(* ===== verification/PbExample.v ===== *)
(** * nanopb: a concrete message

    The descriptors, the memory and the callbacks the examples of this library
    are evaluated on: a message with a required [fixed32] (tag 1), an optional
    [sint32] with its [has_] flag (tag 2), a packed array of at most three
    [uint32] (tag 3), a [string] of at most seven characters (tag 4), and a
    message with a required [fixed32] and a string left to a callback. *)
From S2P Require Export PbDecode.

(** An environment without application code: calling an unregistered function
    pointer is undefined behaviour. *)
Definition no_callbacks (fields : gmap Z (list pb_field_t)) : pb_env :=
  mk_env fields (fun _ _ _ => undef) (fun _ _ _ => undef) (fun _ _ _ => undef)
    (fun _ _ _ => undef) (fun _ _ => undef) (fun _ _ _ _ => undef).

Definition end_field : pb_field_t := mk_field 0 0 0 0 0 0 0.

Definition point_fields : list pb_field_t :=
  [ mk_field 1 (PB_HTYPE_REQUIRED + PB_LTYPE_FIXED32) 0 0 4 0 0;
    mk_field 2 (PB_HTYPE_OPTIONAL + PB_LTYPE_SVARINT) 4 (-4) 4 0 0;
    mk_field 3 (PB_HTYPE_REPEATED + PB_LTYPE_UVARINT) 4 (-4) 4 3 0;
    mk_field 4 (PB_HTYPE_REQUIRED + PB_LTYPE_STRING) 0 0 8 0 0;
    end_field ].

Definition note_fields : list pb_field_t :=
  [ mk_field 1 (PB_HTYPE_REQUIRED + PB_LTYPE_FIXED32) 0 0 4 0 0;
    mk_field 2 (PB_HTYPE_OPTIONAL + PB_ATYPE_CALLBACK + PB_LTYPE_STRING) 4 0 16 0 0;
    end_field ].

Definition point_desc : Z := 1000.
Definition note_desc : Z := 2000.

Definition bare_env : pb_env :=
  no_callbacks {[ point_desc := point_fields; note_desc := note_fields ]}.

(** The one registered field callback writes the string [a]; the stream
    callback reads nothing. *)
Definition ex_env : pb_env :=
  mk_env (env_fields bare_env) (env_stream_write bare_env) (env_stream_read bare_env)
    (fun _ _ _ => pb_write bare_env (Local [18; 1; 97]) 3)
    (env_field_decode bare_env) (fun _ _ => mret true) (env_ext_decode bare_env).

(** The message structure at 100, an output buffer at 200, a structure to decode
    into at 300. *)
Definition ex_src : Z := 100.
Definition ex_buf : Z := 200.
Definition ex_dest : Z := 300.
Definition ex_blank : cstate :=
  CState (map_range (map_range (map_range ∅ ex_src 64 0) ex_buf 64 0) ex_dest 64 7) ∅ 4096 [] 0.

Definition fill_point : M unit unit :=
  _ ← store 4 ex_src 300; _ ← store 1 (ex_src + 4) 1; _ ← store 4 (ex_src + 8) (-5);
  _ ← store 4 (ex_src + 12) 2; _ ← store 4 (ex_src + 16) 7; _ ← store 4 (ex_src + 20) 70000;
  write_mem (ex_src + 28) [104; 105; 0].

(** The machine an outcome leaves. *)
Definition state_of {St A} (o : outcome (A * St * cstate)) (d : cstate) : cstate :=
  match o with Ret (_, _, c) => c | _ => d end.

Definition ex_mem : cstate := state_of (fill_point tt ex_blank) ex_blank.

Lemma ex_mem_bytes : map_Forall (fun _ b => is_byte b) (heap ex_mem).
Proof. apply (bool_decide_unpack _). by vm_compute. Qed.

▬▬▬

* What you will do:
Set down the full listing once more, exactly as written.

* Response:
(* ===== verification/PbExample.v ===== *)
(** * nanopb: a concrete message

    The descriptors, the memory and the callbacks the examples of this library
    are evaluated on: a message with a required [fixed32] (tag 1), an optional
    [sint32] with its [has_] flag (tag 2), a packed array of at most three
    [uint32] (tag 3), a [string] of at most seven characters (tag 4), and a
    message with a required [fixed32] and a string left to a callback. *)
From S2P Require Export PbDecode.

(** An environment without application code: calling an unregistered function
    pointer is undefined behaviour. *)
Definition no_callbacks (fields : gmap Z (list pb_field_t)) : pb_env :=
  mk_env fields (fun _ _ _ => undef) (fun _ _ _ => undef) (fun _ _ _ => undef)
    (fun _ _ _ => undef) (fun _ _ => undef) (fun _ _ _ _ => undef).

Definition end_field : pb_field_t := mk_field 0 0 0 0 0 0 0.

Definition point_fields : list pb_field_t :=
  [ mk_field 1 (PB_HTYPE_REQUIRED + PB_LTYPE_FIXED32) 0 0 4 0 0;
    mk_field 2 (PB_HTYPE_OPTIONAL + PB_LTYPE_SVARINT) 4 (-4) 4 0 0;
    mk_field 3 (PB_HTYPE_REPEATED + PB_LTYPE_UVARINT) 4 (-4) 4 3 0;
    mk_field 4 (PB_HTYPE_REQUIRED + PB_LTYPE_STRING) 0 0 8 0 0;
    end_field ].

Definition note_fields : list pb_field_t :=
  [ mk_field 1 (PB_HTYPE_REQUIRED + PB_LTYPE_FIXED32) 0 0 4 0 0;
    mk_field 2 (PB_HTYPE_OPTIONAL + PB_ATYPE_CALLBACK + PB_LTYPE_STRING) 4 0 16 0 0;
    end_field ].

Definition point_desc : Z := 1000.
Definition note_desc : Z := 2000.

Definition bare_env : pb_env :=
  no_callbacks {[ point_desc := point_fields; note_desc := note_fields ]}.

(** The one registered field callback writes the string [a]; the stream
    callback reads nothing. *)
Definition ex_env : pb_env :=
  mk_env (env_fields bare_env) (env_stream_write bare_env) (env_stream_read bare_env)
    (fun _ _ _ => pb_write bare_env (Local [18; 1; 97]) 3)
    (env_field_decode bare_env) (fun _ _ => mret true) (env_ext_decode bare_env).

(** The message structure at 100, an output buffer at 200, a structure to decode
    into at 300. *)
Definition ex_src : Z := 100.
Definition ex_buf : Z := 200.
Definition ex_dest : Z := 300.
Definition ex_blank : cstate :=
  CState (map_range (map_range (map_range ∅ ex_src 64 0) ex_buf 64 0) ex_dest 64 7) ∅ 4096 [] 0.

Definition fill_point : M unit unit :=
  _ ← store 4 ex_src 300; _ ← store 1 (ex_src + 4) 1; _ ← store 4 (ex_src + 8) (-5);
  _ ← store 4 (ex_src + 12) 2; _ ← store 4 (ex_src + 16) 7; _ ← store 4 (ex_src + 20) 70000;
  write_mem (ex_src + 28) [104; 105; 0].

(** The machine an outcome leaves. *)
Definition state_of {St A} (o : outcome (A * St * cstate)) (d : cstate) : cstate :=
  match o with Ret (_, _, c) => c | _ => d end.

Definition ex_mem : cstate := state_of (fill_point tt ex_blank) ex_blank.

Lemma ex_mem_bytes : map_Forall (fun _ b => is_byte b) (heap ex_mem).
Proof. apply (bool_decide_unpack _). by vm_compute. Qed.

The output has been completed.